DIRECTIONS FOR THIS TASK -
Print exactly the lines below between the line holding "replace (Z.to_nat (Z.of_nat" and the line holding "rewrite En. cbn", inclusive, and nothing more.

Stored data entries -

---

(* ===== verification/Gvclue.v ===== *)
(** gvcst_search: the clue, a copy of the key and of the way of the last search,
    with the bounds of the data block where it ended.  A search that uses the clue
    ends where one from the root does. *)

From stdpp Require Import base list numbers option tactics sorting.
From Stdlib Require Import ZArith Lia.
From S2P Require Import Prelude Subscript Gvsub Gvkey Gdsblk Blkexpand Blksearch Blktail Blkprev Gvtree Gvzip Gvdown.

Open Scope Z_scope.

(** * Comparing keys *)

Lemma lexcmp_at a b i x y : take i a = take i b -> a !! i = Some x -> b !! i = Some y -> x <> y -> lexcmp a b = (x ?= y).
Proof.
  revert a b. induction i as [|i IH]; intros [|u a] [|v b]; simpl; intros E Ea Eb Hn; try done.
  - injection Ea as ->. injection Eb as ->. destruct (Z.compare_spec x y) as [->| |]; done.
  - injection E as -> E. rewrite Z.compare_refl. by apply IH.
Qed.

(** A key and a buffer, as far as the key goes. *)
Definition compares (a : list Z) (t b : list Z) (c : comparison) : Prop := memcmp_n a b (zlen t) = Ok c.

Lemma memcmp_key a t s b k s' : a = t ++ s -> b = k ++ s' -> gkey_ok t -> gkey_ok k -> zlen t <= zlen b ->
  memcmp_n a b (zlen t) = Ok (lexcmp t k).
Proof.
  intros -> Eb Ht Hk Hl. unfold memcmp_n. unfold zlen at 1 2.
  rewrite (rd_list_0 (t ++ s) (length t) t); [|rewrite length_app; lia|apply take_app_length].
  cbn [mbind res_bind]. rewrite (rd_list_0 b (length t) (take (length t) b)); [|unfold zlen in *; lia|done].
  cbn [mbind res_bind]. f_equal. destruct (decide (t = k)) as [->|Hn].
  { by rewrite Eb, take_app_length. }
  pose proof (gkey_lcp t k Ht Hk Hn) as H1. pose proof (gkey_lcp k t Hk Ht ltac:(congruence)) as H2. rewrite lcp_comm in H2.
  destruct (lookup_lt_is_Some_2 t _ H1) as [x Ex]. destruct (lookup_lt_is_Some_2 k _ H2) as [y Ey].
  assert (Hxy : x <> y).
  { intros ->. assert (S (lcp t k) <= lcp t k)%nat; [|lia]. apply lcp_ge; [|lia|lia].
    rewrite (take_S_r _ _ _ Ex), (take_S_r _ _ _ Ey). f_equal. by apply lcp_take. }
  rewrite (lexcmp_at t k (lcp t k) x y); [|by apply lcp_take|done|done|done].
  apply (lexcmp_at _ _ (lcp t k)); [|done| |done].
  - rewrite take_take, Nat.min_l by lia. rewrite Eb, take_app_le by lia. by apply lcp_take.
  - rewrite lookup_take_lt by lia. rewrite Eb. by rewrite lookup_app_l by lia.
Qed.

Lemma memcmp_max a t s b s' : a = t ++ s -> b = [255; 255] ++ s' -> gkey_ok t -> (forall x, t !! 0%nat = Some x -> x < 255) ->
  zlen t <= zlen b -> memcmp_n a b (zlen t) = Ok Lt.
Proof.
  intros -> -> Ht Hx Hl. unfold memcmp_n. unfold zlen at 1 2. pose proof (gkey_length t Ht) as Hn.
  rewrite (rd_list_0 (t ++ s) (length t) t); [|rewrite length_app; lia|apply take_app_length].
  cbn [mbind res_bind]. rewrite (rd_list_0 _ (length t) (take (length t) ([255; 255] ++ s'))); [|unfold zlen in *; lia|done].
  cbn [mbind res_bind]. f_equal. destruct t as [|x t]; [simpl in Hn; lia|]. specialize (Hx x eq_refl). cbn [length take app lexcmp].
  destruct (Z.compare_spec x 255); try lia. done.
Qed.

(** * Copying keys *)

Lemma wr_one dst j x : (j < length dst)%nat -> wr_list dst (Z.of_nat j) [x] = Some (take j dst ++ [x] ++ drop (j + 1) dst).
Proof.
  intros H. rewrite wr_list_spec by (unfold zlen; simpl; lia). rewrite Nat2Z.id.
  replace (Z.to_nat (Z.of_nat j + zlen [x])) with (j + 1)%nat by (unfold zlen; simpl; lia). done.
Qed.

Lemma copy_dnull_spec n src i k c dst : gkey_ok k -> reads src i c k -> (c + 2 <= length k)%nat -> (length k - c <= n)%nat ->
  take c dst = take c k -> (length k <= length dst)%nat ->
  exists slack, copy_dnull n src i dst (Z.of_nat c) = Ok (Some (k ++ slack)) /\ length (k ++ slack) = length dst.
Proof.
  intros Hk. revert i c dst. induction n as [|n IH]; intros i c dst Hr Hc Hn Ed Hl; [lia|]. cbn [copy_dnull].
  destruct (lookup_lt_is_Some_2 k c) as [x Hx]; [lia|]. destruct (lookup_lt_is_Some_2 k (S c)) as [y Hy]; [lia|].
  rewrite (rd8_reads src i c k x Hr Hx). cbn [mbind res_bind]. rewrite wr_one by lia. cbn [res_of mbind res_bind].
  set (d := take c dst ++ [x] ++ drop (c + 1) dst).
  assert (Ld : length d = length dst) by (subst d; rewrite !length_app, length_take, length_drop; simpl; lia).
  assert (Td : take (S c) d = take (S c) k).
  { subst d. rewrite Ed, app_assoc, <- (take_S_r k c x Hx). rewrite take_app_le by (rewrite length_take; lia). by rewrite take_take, Nat.min_id. }
  assert (En : (if x =? 0 then rd8 src (i + 1) else Ok 1) = Ok (if x =? 0 then y else 1)).
  { destruct (x =? 0); [|done]. by apply (rd8_reads src _ (S c) k y); [apply reads_next|]. }
  rewrite En. cbn [mbind res_bind]. pose proof (gkey_end k c x y Hk Hx Hy) as He.
  destruct ((x =? 0) && ((if x =? 0 then y else 1) =? 0)) eqn:E.
  - apply andb_prop in E as [E0 E1]. rewrite E0 in E1. apply Z.eqb_eq in E0, E1. subst x y.
    assert ((c + 2)%nat = length k) as Hend by (by apply He). assert ((n =? 0)%nat = false) as -> by (apply Nat.eqb_neq; lia).
    replace (Z.of_nat c + 1) with (Z.of_nat (S c)) by lia. rewrite wr_one by lia. cbn [res_of mbind res_bind Z.eqb].
    exists (drop (S c + 1) d). rewrite Td, app_assoc, <- (take_S_r k (S c) 0 Hy), take_ge by lia. split; [done|].
    rewrite length_app, length_drop. lia.
  - assert (Hne : (c + 2)%nat <> length k).
    { intros [-> ->]%He. done. }
    replace (Z.of_nat c + 1) with (Z.of_nat (S c)) by lia. rewrite <- Ld. apply IH; try done; try lia. by apply reads_next.
Qed.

---

FINISHED TASK -
  replace (Z.to_nat (Z.of_nat j + zlen [x])) with (j + 1)%nat by (unfold zlen; simpl; lia). done.
Qed.

Lemma copy_dnull_spec n src i k c dst : gkey_ok k -> reads src i c k -> (c + 2 <= length k)%nat -> (length k - c <= n)%nat ->
  take c dst = take c k -> (length k <= length dst)%nat ->
  exists slack, copy_dnull n src i dst (Z.of_nat c) = Ok (Some (k ++ slack)) /\ length (k ++ slack) = length dst.
Proof.
  intros Hk. revert i c dst. induction n as [|n IH]; intros i c dst Hr Hc Hn Ed Hl; [lia|]. cbn [copy_dnull].
  destruct (lookup_lt_is_Some_2 k c) as [x Hx]; [lia|]. destruct (lookup_lt_is_Some_2 k (S c)) as [y Hy]; [lia|].
  rewrite (rd8_reads src i c k x Hr Hx). cbn [mbind res_bind]. rewrite wr_one by lia. cbn [res_of mbind res_bind].
  set (d := take c dst ++ [x] ++ drop (c + 1) dst).
  assert (Ld : length d = length dst) by (subst d; rewrite !length_app, length_take, length_drop; simpl; lia).
  assert (Td : take (S c) d = take (S c) k).
  { subst d. rewrite Ed, app_assoc, <- (take_S_r k c x Hx). rewrite take_app_le by (rewrite length_take; lia). by rewrite take_take, Nat.min_id. }
  assert (En : (if x =? 0 then rd8 src (i + 1) else Ok 1) = Ok (if x =? 0 then y else 1)).
  { destruct (x =? 0); [|done]. by apply (rd8_reads src _ (S c) k y); [apply reads_next|]. }
  rewrite En. cbn [mbind res_bind]. pose proof (gkey_end k c x y Hk Hx Hy) as He.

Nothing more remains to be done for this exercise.